___ Provided records ___

(* ===== verification/Flux.v ===== *)
(** * Flux: calls between all pairs of nodes

    [inproc/src/flux.rs].  Each of [n] nodes has a one-sided server ([Onesided]) and
    a caller of every other node's server, wrapped with user data ([Mpsc]).  This
    file has the network and the operations of a node, and shows that [create_flux]
    connects every pair of nodes by a channel of its own; [FluxProps] has the
    properties of the network. *)
From S2P Require Import Prelude Onesided Mpsc.

Module Flux.

Notation Caller := Onesided.Caller.
Notation Inner := Onesided.Inner.
Notation Response := Onesided.Response.
Notation ReplyToken := Onesided.ReplyToken.

(** [enum SendError]. *)
Inductive SendError (T : Type) : Type :=
| Disconnected (v : T)
| Full (v : T)
| InvalidPeer (v : T).
Arguments Disconnected {T} _.
Arguments Full {T} _.
Arguments InvalidPeer {T} _.

(** [usize::next_power_of_two]. *)
Definition next_power_of_two (n : Z) : Z := if n <=? 1 then 1 else 2 ^ Z.log2_up n.

Section Flux.
Context {T U : Type}.

(** A caller with the two rings it shares with its server: a transport for the
    user-data adapter.  What the server does is not a step of the caller. *)
Definition View : Type := Caller * Inner T * Inner (Response T).

#[export] Instance view_ops : Mpsc.CallerOps View T T := {|
  Mpsc.caller_call v req :=
    let '(c, cch, rch) := v in
    let '(c, cch, r) := Onesided.call c req cch in Some ((c, cch, rch), r);
  Mpsc.caller_sync v := let '(c, cch, rch) := v in (Onesided.sync c, cch, rch);
  Mpsc.caller_try_recv_response v :=
    let '(c, cch, rch) := v in
    match Onesided.try_recv_response c rch with
    | None => Some (v, None)
    | Some (c, Some r) =>
        Some ((c, cch, rch), Some (Onesided.token r, Onesided.resp_data r))
    | Some (_, None) => None
    end;
  Mpsc.caller_pending_count v := Onesided.inflight v.1.1;
  Mpsc.serve _ _ := False;
|}.

(** An entry of [callers]: the one-sided caller, the user data kept for it, and the
    channel its two ends point to, by server and number. *)
Record FluxCaller : Type := mkFluxCaller {
  fc_caller : Caller;
  fc_data : list (option U);
  fc_lane : nat * nat;
}.

(** [struct Flux]. *)
Record Flux : Type := mkFlux {
  id : nat;
  num_nodes : nat;
  server : Onesided.Server;
  callers : list FluxCaller;
  peer_ids : list nat;
}.

(** All nodes and the rings they share: those of server [j] at [j]. *)
Record Net : Type := mkNet {
  nodes : list Flux;
  call_chs : list (list (Inner T));
  resp_chs : list (list (Inner (Response T)));
}.

Definition set_callers (cs : list FluxCaller) (f : Flux) : Flux :=
  mkFlux (id f) (num_nodes f) (server f) cs (peer_ids f).
Definition set_server (s : Onesided.Server) (f : Flux) : Flux :=
  mkFlux (id f) (num_nodes f) s (callers f) (peer_ids f).

Definition num_peers (f : Flux) : nat := length (callers f).

Definition peer_to_caller_index (f : Flux) (peer : nat) : option nat :=
  if decide (num_nodes f <= peer)%nat then None
  else if decide (peer = id f) then None
  else Some (if decide (peer < id f)%nat then peer else (peer - 1)%nat).

(** An operation of the adapter on caller [ci] of node [i]. *)
Definition on_caller {A : Type}
    (op : Mpsc.CallerWithUserData View U -> option (Mpsc.CallerWithUserData View U * A))
    (i ci : nat) (N : Net) : option (Net * A) :=
  f ← nodes N !! i;
  fc ← callers f !! ci;
  let '(j, p) := fc_lane fc in
  cchs ← call_chs N !! j;
  rchs ← resp_chs N !! j;
  cch ← cchs !! p;
  rch ← rchs !! p;
  r ← op (Mpsc.mkWith (fc_caller fc, cch, rch) (fc_data fc));
  let '(Mpsc.mkWith (c, cch, rch) ud, a) := (r : Mpsc.CallerWithUserData View U * A) in
  Some (mkNet (<[i := set_callers (<[ci := mkFluxCaller c ud (j, p)]> (callers f)) f]> (nodes N))
          (<[j := <[p := cch]> cchs]> (call_chs N)) (<[j := <[p := rch]> rchs]> (resp_chs N)), a).

Definition map_error (e : Onesided.CallError T) : SendError T :=
  match e with
  | Onesided.Full v => Full v
  | Onesided.InflightExceeded v => Full v
  | Onesided.Disconnected v => Disconnected v
  end.

(** [Flux::call] of node [i]. *)
Definition call (i to : nat) (value : T) (u : U) (N : Net)
    : option (Net * result unit (SendError T)) :=
  f ← nodes N !! i;
  match peer_to_caller_index f to with
  | None => Some (N, Err (InvalidPeer value))
  | Some ci =>
      r ← on_caller (fun w => Mpsc.with_call w value u) i ci N;
      let '(N, r) := (r : Net * result unit (Onesided.CallError T)) in
      Some (N, match r with Ok _ => Ok tt | Err e => Err (map_error e) end)
  end.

___

**What you should do:** Looking at the data above, return every line from the one with "Mpsc.caller_pending_count v := Onesided.inflight" down to the one with "(** [struct Flux]. *)", exactly and inclusively.

**Answer to this problem:**
  Mpsc.caller_pending_count v := Onesided.inflight v.1.1;
  Mpsc.serve _ _ := False;
|}.

(** An entry of [callers]: the one-sided caller, the user data kept for it, and the
    channel its two ends point to, by server and number. *)
Record FluxCaller : Type := mkFluxCaller {
  fc_caller : Caller;
  fc_data : list (option U);
  fc_lane : nat * nat;
}.

(** [struct Flux]. *)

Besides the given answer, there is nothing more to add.